→ **TASK PROMPT**
Print the lines that run from the line with "apply bind_inv in Hrun as (s1" to the line with "apply bind_inv in Hrun as ([] & t7", keeping both end lines, exactly as they appear in the entries below, and nothing else.

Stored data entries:

== Segment start ==

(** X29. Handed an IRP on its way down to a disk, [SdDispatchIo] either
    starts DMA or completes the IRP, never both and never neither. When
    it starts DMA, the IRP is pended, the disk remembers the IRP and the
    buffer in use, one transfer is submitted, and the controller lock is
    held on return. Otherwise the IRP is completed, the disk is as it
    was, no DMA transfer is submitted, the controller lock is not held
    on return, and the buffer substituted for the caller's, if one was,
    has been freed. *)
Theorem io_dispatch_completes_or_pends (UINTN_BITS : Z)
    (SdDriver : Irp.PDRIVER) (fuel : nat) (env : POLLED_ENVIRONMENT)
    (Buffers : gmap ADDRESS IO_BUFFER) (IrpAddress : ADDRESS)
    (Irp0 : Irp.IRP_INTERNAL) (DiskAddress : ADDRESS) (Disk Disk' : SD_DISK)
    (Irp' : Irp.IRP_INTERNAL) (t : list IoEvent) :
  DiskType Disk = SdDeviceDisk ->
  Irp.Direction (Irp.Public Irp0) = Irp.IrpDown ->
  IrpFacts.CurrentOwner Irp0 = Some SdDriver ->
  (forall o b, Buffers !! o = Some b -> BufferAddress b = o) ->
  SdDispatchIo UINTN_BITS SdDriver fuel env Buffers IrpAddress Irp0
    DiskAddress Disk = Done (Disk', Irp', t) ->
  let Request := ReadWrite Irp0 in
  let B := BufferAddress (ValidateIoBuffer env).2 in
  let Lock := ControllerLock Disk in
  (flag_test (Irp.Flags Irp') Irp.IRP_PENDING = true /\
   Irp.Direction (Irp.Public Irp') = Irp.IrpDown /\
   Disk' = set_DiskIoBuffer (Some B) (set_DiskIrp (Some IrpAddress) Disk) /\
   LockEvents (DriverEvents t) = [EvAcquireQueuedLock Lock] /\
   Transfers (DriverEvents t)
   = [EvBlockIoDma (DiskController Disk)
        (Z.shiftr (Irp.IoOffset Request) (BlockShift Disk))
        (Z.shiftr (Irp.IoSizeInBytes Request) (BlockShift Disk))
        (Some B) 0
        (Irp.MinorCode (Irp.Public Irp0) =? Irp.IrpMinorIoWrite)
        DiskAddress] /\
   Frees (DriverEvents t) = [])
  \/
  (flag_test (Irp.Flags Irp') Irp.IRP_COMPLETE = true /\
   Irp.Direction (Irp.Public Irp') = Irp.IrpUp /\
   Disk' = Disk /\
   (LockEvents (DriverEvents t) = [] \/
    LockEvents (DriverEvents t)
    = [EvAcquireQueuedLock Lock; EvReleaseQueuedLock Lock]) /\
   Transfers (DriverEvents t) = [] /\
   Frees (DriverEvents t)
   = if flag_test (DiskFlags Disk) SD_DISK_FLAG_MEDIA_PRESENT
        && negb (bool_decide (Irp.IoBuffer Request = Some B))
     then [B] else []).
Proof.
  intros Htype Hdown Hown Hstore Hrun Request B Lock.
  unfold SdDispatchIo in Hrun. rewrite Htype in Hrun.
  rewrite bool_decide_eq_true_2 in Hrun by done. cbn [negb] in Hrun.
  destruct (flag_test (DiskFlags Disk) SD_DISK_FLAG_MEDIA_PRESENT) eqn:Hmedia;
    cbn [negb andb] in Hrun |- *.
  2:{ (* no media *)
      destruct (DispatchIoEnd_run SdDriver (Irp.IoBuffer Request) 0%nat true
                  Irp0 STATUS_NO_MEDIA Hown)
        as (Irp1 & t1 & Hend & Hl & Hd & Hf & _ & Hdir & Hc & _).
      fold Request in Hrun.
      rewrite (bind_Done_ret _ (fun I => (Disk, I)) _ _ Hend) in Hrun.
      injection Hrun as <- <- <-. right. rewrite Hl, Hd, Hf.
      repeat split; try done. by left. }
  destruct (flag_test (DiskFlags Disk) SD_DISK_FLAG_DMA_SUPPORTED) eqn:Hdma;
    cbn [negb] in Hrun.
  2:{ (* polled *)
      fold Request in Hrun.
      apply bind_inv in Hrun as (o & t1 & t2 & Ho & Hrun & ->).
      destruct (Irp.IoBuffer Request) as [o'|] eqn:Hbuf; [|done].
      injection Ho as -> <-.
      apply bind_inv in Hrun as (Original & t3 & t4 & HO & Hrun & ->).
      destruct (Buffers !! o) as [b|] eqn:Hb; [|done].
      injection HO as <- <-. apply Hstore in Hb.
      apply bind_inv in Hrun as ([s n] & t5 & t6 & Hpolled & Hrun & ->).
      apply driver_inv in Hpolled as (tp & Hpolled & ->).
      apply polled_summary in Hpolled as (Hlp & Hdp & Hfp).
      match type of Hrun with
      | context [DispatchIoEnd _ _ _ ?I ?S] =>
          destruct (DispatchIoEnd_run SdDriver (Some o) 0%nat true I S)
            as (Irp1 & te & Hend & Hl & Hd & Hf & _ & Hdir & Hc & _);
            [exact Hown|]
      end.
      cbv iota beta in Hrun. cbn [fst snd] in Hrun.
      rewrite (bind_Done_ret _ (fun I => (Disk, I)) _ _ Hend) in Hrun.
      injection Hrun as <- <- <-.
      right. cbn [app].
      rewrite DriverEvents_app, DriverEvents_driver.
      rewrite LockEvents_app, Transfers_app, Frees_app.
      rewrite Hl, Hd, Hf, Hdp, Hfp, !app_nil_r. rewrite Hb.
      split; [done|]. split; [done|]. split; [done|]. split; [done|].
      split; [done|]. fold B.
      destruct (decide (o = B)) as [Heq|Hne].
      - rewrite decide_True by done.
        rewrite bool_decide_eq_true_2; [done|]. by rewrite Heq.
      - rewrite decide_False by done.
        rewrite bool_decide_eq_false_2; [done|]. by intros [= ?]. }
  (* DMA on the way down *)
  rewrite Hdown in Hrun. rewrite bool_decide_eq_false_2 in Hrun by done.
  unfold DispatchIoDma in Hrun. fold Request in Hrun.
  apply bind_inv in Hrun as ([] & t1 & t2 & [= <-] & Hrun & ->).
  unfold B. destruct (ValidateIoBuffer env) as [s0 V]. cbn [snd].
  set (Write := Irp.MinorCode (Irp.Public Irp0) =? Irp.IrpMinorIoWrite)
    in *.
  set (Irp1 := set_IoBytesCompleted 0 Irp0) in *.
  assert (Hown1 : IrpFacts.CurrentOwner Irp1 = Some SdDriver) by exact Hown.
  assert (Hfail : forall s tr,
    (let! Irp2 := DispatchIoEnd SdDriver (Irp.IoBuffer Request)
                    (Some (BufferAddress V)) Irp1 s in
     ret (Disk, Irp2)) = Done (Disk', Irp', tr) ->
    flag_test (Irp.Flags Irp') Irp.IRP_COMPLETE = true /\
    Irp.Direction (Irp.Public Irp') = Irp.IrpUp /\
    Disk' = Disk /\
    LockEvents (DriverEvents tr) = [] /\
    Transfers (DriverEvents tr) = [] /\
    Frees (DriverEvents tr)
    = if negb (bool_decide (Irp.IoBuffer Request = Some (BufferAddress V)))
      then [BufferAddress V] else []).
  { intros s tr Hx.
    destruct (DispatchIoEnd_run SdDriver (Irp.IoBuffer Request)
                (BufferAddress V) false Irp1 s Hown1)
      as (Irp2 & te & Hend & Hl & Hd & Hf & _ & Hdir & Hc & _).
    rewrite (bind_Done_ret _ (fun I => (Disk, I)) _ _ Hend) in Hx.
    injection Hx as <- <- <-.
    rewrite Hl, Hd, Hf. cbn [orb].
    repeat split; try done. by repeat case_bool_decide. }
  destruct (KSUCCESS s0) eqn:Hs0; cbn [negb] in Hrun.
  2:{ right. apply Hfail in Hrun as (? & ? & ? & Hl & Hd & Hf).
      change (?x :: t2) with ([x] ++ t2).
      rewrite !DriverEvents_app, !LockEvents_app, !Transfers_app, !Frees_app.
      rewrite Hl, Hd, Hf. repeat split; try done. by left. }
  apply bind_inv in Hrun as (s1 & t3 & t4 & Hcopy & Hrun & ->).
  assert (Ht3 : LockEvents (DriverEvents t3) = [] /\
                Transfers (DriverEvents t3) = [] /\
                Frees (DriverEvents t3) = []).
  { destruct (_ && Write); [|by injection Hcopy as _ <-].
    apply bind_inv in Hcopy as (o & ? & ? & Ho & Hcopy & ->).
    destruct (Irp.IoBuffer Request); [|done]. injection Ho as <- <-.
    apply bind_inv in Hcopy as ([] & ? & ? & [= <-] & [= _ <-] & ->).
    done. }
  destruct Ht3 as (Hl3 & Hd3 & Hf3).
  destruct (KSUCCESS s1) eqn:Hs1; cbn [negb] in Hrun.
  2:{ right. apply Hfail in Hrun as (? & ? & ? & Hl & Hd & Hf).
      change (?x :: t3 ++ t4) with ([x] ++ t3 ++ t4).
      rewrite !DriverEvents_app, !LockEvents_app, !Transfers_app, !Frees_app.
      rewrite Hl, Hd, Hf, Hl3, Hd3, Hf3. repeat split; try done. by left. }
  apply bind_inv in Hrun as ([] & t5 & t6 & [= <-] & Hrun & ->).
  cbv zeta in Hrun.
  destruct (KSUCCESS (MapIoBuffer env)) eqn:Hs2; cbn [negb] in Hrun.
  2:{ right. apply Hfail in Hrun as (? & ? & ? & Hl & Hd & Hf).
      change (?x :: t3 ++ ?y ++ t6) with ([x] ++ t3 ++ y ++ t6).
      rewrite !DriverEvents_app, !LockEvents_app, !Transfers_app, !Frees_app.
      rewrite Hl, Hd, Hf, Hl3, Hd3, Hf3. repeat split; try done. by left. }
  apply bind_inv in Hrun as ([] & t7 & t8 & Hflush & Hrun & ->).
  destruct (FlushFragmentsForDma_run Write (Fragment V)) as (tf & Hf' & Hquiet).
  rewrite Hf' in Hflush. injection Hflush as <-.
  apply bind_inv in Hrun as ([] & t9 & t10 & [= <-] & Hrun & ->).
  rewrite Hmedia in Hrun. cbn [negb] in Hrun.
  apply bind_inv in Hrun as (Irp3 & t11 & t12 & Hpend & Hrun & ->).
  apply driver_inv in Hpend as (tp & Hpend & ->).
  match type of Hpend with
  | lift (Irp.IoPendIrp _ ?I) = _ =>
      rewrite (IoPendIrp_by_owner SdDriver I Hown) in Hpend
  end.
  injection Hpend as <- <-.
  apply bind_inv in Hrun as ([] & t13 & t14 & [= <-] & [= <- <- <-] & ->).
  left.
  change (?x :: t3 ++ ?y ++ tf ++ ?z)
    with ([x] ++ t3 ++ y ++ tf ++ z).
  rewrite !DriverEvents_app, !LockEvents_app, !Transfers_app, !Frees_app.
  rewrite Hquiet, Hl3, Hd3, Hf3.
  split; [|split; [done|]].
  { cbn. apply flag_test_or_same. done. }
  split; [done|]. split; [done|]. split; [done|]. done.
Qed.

== Segment end ==

→ **RESULT FOR THIS EXERCISE**
  apply bind_inv in Hrun as (s1 & t3 & t4 & Hcopy & Hrun & ->).
  assert (Ht3 : LockEvents (DriverEvents t3) = [] /\
                Transfers (DriverEvents t3) = [] /\
                Frees (DriverEvents t3) = []).
  { destruct (_ && Write); [|by injection Hcopy as _ <-].
    apply bind_inv in Hcopy as (o & ? & ? & Ho & Hcopy & ->).
    destruct (Irp.IoBuffer Request); [|done]. injection Ho as <- <-.
    apply bind_inv in Hcopy as ([] & ? & ? & [= <-] & [= _ <-] & ->).
    done. }
  destruct Ht3 as (Hl3 & Hd3 & Hf3).
  destruct (KSUCCESS s1) eqn:Hs1; cbn [negb] in Hrun.
  2:{ right. apply Hfail in Hrun as (? & ? & ? & Hl & Hd & Hf).
      change (?x :: t3 ++ t4) with ([x] ++ t3 ++ t4).
      rewrite !DriverEvents_app, !LockEvents_app, !Transfers_app, !Frees_app.
      rewrite Hl, Hd, Hf, Hl3, Hd3, Hf3. repeat split; try done. by left. }
  apply bind_inv in Hrun as ([] & t5 & t6 & [= <-] & Hrun & ->).
  cbv zeta in Hrun.
  destruct (KSUCCESS (MapIoBuffer env)) eqn:Hs2; cbn [negb] in Hrun.
  2:{ right. apply Hfail in Hrun as (? & ? & ? & Hl & Hd & Hf).
      change (?x :: t3 ++ ?y ++ t6) with ([x] ++ t3 ++ y ++ t6).
      rewrite !DriverEvents_app, !LockEvents_app, !Transfers_app, !Frees_app.
      rewrite Hl, Hd, Hf, Hl3, Hd3, Hf3. repeat split; try done. by left. }
  apply bind_inv in Hrun as ([] & t7 & t8 & Hflush & Hrun & ->).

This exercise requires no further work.